[Opening Source records section]
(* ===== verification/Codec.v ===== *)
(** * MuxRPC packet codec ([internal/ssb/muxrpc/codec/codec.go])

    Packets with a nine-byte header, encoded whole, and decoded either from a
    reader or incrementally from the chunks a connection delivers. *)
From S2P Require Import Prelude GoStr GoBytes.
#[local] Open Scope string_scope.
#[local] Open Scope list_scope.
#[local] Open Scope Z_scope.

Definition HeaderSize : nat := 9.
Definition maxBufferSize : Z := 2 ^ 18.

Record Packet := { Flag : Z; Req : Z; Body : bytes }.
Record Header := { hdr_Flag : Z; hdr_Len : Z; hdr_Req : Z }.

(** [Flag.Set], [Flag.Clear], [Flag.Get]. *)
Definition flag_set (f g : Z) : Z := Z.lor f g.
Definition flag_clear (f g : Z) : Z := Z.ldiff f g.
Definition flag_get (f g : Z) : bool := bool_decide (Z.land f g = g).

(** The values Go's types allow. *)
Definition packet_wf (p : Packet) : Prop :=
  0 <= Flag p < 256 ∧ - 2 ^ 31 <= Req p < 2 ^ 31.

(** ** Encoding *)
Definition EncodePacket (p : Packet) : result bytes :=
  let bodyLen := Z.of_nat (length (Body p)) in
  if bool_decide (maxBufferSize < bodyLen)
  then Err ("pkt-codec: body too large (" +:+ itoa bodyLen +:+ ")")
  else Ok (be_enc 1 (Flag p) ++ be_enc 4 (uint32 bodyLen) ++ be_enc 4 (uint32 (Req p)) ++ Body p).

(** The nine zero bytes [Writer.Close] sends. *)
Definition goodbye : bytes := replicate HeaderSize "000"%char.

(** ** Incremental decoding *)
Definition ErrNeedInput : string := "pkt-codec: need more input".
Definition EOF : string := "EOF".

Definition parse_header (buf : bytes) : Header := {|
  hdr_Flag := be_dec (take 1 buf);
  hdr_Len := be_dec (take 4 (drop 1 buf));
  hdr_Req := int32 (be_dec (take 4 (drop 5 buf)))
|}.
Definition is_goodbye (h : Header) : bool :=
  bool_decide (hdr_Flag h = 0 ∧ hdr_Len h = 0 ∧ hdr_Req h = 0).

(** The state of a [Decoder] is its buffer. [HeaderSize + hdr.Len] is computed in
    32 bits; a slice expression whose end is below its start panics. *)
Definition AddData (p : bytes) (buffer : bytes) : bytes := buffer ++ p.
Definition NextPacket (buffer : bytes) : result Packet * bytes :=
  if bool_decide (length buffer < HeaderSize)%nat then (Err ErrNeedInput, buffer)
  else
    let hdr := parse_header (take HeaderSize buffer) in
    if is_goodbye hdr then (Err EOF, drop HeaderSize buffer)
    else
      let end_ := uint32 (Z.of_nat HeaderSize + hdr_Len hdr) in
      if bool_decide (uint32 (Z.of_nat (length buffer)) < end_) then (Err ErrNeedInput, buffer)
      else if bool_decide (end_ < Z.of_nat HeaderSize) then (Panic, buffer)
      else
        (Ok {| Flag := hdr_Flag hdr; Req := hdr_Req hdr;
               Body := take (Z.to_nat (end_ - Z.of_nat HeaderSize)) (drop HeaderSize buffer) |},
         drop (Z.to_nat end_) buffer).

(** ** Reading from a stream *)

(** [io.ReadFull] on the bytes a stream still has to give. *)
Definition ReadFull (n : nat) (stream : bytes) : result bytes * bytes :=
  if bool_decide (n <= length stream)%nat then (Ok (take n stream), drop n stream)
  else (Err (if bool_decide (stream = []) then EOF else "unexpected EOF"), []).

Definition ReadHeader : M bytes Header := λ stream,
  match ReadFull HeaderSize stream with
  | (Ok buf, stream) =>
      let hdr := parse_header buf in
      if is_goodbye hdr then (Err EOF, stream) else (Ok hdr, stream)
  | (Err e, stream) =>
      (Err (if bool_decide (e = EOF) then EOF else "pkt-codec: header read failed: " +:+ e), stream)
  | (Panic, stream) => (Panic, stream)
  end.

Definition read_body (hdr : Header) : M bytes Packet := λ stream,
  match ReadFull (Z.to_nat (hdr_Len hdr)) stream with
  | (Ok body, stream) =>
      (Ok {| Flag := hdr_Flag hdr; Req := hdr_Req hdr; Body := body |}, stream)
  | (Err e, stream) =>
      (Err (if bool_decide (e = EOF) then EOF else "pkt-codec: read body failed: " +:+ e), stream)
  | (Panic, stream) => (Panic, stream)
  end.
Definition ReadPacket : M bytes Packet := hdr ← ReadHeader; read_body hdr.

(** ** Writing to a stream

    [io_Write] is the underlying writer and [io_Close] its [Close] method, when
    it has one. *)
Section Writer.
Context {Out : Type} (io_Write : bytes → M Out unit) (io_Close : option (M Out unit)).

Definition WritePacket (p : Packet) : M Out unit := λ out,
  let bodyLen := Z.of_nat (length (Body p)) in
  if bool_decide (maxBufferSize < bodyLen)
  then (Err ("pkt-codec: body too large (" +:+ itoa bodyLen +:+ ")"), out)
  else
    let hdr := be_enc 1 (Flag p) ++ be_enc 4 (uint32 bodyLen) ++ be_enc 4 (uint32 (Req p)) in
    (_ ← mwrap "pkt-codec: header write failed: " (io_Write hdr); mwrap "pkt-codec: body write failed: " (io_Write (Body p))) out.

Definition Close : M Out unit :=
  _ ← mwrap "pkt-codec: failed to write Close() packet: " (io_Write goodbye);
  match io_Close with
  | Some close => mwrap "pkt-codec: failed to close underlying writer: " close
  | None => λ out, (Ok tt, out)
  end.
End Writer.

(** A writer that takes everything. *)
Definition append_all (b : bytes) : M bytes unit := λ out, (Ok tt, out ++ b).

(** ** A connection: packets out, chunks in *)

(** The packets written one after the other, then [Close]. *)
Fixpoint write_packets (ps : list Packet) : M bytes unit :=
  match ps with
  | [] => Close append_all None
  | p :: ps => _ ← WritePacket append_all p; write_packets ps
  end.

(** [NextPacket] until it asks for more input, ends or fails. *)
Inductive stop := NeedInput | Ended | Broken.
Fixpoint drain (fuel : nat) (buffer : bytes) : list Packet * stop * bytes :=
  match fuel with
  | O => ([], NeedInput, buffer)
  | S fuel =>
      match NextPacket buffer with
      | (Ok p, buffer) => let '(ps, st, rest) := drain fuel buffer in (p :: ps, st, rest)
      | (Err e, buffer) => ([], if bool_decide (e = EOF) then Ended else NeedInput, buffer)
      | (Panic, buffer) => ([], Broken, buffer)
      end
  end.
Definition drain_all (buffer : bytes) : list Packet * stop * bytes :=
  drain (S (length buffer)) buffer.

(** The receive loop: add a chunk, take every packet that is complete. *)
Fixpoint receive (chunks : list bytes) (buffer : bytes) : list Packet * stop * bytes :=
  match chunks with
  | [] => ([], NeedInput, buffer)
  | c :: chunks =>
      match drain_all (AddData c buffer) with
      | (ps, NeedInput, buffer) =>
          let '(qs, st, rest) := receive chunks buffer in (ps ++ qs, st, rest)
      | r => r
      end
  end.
[Closing Source records section]
[Opening Source records section]
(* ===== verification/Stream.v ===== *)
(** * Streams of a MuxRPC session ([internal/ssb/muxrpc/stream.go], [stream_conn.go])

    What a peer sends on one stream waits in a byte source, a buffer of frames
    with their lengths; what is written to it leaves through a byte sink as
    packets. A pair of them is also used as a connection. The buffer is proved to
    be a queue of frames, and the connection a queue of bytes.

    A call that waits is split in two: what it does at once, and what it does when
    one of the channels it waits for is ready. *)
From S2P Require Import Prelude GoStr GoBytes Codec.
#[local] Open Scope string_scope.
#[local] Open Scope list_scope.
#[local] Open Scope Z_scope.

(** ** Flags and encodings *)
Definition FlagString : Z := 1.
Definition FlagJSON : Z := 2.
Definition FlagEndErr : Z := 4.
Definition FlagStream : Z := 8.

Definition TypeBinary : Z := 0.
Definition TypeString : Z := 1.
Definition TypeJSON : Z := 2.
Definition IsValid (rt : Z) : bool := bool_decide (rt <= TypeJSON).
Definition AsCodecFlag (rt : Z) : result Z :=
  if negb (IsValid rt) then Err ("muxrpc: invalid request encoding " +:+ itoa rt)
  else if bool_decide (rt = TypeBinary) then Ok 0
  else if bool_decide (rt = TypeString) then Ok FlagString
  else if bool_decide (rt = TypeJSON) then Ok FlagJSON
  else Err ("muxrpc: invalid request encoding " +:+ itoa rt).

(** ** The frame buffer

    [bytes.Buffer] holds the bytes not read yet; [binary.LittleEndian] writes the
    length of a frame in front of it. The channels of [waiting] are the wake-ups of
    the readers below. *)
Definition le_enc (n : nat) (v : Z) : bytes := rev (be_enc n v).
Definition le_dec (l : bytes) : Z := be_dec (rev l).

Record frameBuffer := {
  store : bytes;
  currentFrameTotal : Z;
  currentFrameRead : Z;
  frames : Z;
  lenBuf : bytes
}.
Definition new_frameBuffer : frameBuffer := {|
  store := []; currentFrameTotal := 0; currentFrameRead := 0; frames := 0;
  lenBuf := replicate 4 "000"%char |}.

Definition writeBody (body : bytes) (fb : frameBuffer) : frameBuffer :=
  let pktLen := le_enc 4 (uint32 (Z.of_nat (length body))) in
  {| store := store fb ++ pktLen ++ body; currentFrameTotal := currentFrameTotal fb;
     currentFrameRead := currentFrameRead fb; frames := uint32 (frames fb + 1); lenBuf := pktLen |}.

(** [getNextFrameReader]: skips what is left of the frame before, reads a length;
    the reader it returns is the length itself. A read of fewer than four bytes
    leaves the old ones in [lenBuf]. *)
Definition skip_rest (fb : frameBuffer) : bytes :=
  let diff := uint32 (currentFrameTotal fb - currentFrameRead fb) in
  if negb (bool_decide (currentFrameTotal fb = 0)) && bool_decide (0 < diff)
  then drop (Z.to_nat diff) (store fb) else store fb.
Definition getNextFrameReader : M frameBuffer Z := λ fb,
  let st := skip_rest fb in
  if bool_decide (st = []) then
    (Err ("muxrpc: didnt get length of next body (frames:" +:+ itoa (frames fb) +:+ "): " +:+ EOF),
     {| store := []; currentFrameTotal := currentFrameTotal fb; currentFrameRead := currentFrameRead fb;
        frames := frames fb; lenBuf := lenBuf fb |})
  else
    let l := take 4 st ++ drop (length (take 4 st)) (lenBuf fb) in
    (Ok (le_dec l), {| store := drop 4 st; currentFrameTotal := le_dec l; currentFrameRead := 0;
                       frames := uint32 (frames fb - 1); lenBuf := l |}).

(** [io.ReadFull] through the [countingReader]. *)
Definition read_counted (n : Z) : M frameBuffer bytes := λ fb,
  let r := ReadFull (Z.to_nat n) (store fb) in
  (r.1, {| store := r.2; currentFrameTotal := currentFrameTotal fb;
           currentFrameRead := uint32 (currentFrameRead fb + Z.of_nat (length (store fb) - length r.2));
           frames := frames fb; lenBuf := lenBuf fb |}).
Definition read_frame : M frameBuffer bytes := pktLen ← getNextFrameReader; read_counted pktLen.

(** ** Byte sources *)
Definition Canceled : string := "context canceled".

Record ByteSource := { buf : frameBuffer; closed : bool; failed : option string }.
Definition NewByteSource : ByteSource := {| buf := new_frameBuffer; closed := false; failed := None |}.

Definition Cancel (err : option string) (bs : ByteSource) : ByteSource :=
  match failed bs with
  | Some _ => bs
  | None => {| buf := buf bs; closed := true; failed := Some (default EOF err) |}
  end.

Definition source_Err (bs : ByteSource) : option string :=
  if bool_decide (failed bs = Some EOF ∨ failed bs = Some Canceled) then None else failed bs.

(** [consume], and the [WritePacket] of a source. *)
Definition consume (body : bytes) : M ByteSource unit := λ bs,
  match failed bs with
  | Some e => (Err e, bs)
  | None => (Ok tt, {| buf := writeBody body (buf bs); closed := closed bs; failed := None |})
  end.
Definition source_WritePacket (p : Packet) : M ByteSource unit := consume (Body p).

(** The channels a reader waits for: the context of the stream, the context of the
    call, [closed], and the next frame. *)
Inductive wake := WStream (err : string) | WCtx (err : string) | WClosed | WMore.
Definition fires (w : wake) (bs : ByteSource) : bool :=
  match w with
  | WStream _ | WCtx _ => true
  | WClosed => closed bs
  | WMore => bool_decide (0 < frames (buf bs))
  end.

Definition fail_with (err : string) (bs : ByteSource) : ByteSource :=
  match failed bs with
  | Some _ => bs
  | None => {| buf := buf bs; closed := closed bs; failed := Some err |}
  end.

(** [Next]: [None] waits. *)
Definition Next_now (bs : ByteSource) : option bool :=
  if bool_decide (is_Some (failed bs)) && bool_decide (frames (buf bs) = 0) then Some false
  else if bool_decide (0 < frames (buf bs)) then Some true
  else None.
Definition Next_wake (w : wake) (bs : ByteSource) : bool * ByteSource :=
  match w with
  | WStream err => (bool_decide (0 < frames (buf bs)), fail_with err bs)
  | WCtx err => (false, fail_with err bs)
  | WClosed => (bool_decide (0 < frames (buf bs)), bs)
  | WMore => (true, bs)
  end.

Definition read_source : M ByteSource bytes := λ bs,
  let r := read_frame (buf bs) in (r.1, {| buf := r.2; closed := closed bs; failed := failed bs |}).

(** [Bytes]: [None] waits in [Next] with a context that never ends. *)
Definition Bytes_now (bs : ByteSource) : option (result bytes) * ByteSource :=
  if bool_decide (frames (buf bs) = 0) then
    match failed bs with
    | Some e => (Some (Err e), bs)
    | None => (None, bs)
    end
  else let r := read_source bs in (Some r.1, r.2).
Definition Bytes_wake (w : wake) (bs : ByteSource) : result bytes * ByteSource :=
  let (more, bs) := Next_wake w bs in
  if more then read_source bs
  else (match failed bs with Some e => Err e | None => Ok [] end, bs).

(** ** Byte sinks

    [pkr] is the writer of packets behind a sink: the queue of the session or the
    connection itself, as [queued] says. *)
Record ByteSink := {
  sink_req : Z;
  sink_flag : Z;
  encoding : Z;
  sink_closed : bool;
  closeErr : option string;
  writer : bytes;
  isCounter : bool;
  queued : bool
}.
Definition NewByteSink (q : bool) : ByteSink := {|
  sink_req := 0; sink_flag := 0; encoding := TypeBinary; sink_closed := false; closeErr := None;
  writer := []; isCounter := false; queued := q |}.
[Closing Source records section]
[Opening Source records section]
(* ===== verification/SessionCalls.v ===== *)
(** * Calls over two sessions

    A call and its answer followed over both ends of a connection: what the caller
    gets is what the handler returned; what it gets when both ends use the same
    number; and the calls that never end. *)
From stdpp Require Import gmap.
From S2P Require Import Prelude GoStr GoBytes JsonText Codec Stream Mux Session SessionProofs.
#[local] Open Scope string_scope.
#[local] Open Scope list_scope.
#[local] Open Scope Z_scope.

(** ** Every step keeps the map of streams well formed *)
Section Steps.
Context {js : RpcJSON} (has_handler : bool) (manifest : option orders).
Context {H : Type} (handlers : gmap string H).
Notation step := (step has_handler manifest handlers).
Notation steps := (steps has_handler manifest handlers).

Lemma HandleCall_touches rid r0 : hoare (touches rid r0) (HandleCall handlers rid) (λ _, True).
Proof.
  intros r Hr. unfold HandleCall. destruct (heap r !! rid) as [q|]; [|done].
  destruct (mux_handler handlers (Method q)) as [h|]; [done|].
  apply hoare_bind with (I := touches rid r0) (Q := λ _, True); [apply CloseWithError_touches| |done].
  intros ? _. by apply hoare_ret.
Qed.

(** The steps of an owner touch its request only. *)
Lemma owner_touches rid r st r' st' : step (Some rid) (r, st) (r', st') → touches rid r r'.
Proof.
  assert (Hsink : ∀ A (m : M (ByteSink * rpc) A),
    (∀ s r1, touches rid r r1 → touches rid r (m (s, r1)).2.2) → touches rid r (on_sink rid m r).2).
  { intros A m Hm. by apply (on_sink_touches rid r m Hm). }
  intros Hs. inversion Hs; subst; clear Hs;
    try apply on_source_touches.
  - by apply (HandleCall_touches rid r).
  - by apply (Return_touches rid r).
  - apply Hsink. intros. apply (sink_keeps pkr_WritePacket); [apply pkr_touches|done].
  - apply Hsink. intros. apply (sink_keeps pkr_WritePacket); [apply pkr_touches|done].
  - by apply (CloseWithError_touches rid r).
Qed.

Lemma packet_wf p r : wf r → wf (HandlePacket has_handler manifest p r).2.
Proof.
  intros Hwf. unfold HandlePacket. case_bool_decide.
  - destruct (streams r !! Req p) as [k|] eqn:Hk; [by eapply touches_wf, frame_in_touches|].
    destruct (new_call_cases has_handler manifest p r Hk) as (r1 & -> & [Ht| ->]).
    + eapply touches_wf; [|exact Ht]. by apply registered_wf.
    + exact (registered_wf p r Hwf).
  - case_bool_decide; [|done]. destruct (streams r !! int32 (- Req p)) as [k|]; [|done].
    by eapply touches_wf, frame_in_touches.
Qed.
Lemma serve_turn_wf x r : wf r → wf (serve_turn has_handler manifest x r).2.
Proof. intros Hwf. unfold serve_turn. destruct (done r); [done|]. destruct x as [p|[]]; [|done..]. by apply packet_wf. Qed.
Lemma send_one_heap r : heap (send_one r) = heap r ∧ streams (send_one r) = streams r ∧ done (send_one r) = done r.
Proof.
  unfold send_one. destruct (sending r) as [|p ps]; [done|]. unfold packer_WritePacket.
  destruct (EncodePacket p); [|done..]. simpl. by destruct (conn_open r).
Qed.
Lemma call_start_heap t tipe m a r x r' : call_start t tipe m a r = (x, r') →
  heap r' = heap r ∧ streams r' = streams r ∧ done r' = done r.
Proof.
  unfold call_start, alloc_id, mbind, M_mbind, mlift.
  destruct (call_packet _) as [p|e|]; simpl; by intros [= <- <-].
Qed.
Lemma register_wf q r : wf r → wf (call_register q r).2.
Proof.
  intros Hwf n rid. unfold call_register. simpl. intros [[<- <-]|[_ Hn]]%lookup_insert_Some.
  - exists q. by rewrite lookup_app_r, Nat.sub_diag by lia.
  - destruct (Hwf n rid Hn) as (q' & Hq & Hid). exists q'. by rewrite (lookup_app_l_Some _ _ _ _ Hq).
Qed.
[Closing Source records section]
- Task: Please, from the material above, copy only the lines from the line with "reader or incrementally" up to and including the line with "(** ** Incremental decoding *)", exactly as written.

- Your solution:
    reader or incrementally from the chunks a connection delivers. *)
From S2P Require Import Prelude GoStr GoBytes.
#[local] Open Scope string_scope.
#[local] Open Scope list_scope.
#[local] Open Scope Z_scope.

Definition HeaderSize : nat := 9.
Definition maxBufferSize : Z := 2 ^ 18.

Record Packet := { Flag : Z; Req : Z; Body : bytes }.
Record Header := { hdr_Flag : Z; hdr_Len : Z; hdr_Req : Z }.

(** [Flag.Set], [Flag.Clear], [Flag.Get]. *)
Definition flag_set (f g : Z) : Z := Z.lor f g.
Definition flag_clear (f g : Z) : Z := Z.ldiff f g.
Definition flag_get (f g : Z) : bool := bool_decide (Z.land f g = g).

(** The values Go's types allow. *)
Definition packet_wf (p : Packet) : Prop :=
  0 <= Flag p < 256 ∧ - 2 ^ 31 <= Req p < 2 ^ 31.

(** ** Encoding *)
Definition EncodePacket (p : Packet) : result bytes :=
  let bodyLen := Z.of_nat (length (Body p)) in
  if bool_decide (maxBufferSize < bodyLen)
  then Err ("pkt-codec: body too large (" +:+ itoa bodyLen +:+ ")")
  else Ok (be_enc 1 (Flag p) ++ be_enc 4 (uint32 bodyLen) ++ be_enc 4 (uint32 (Req p)) ++ Body p).

(** The nine zero bytes [Writer.Close] sends. *)
Definition goodbye : bytes := replicate HeaderSize "000"%char.

(** ** Incremental decoding *)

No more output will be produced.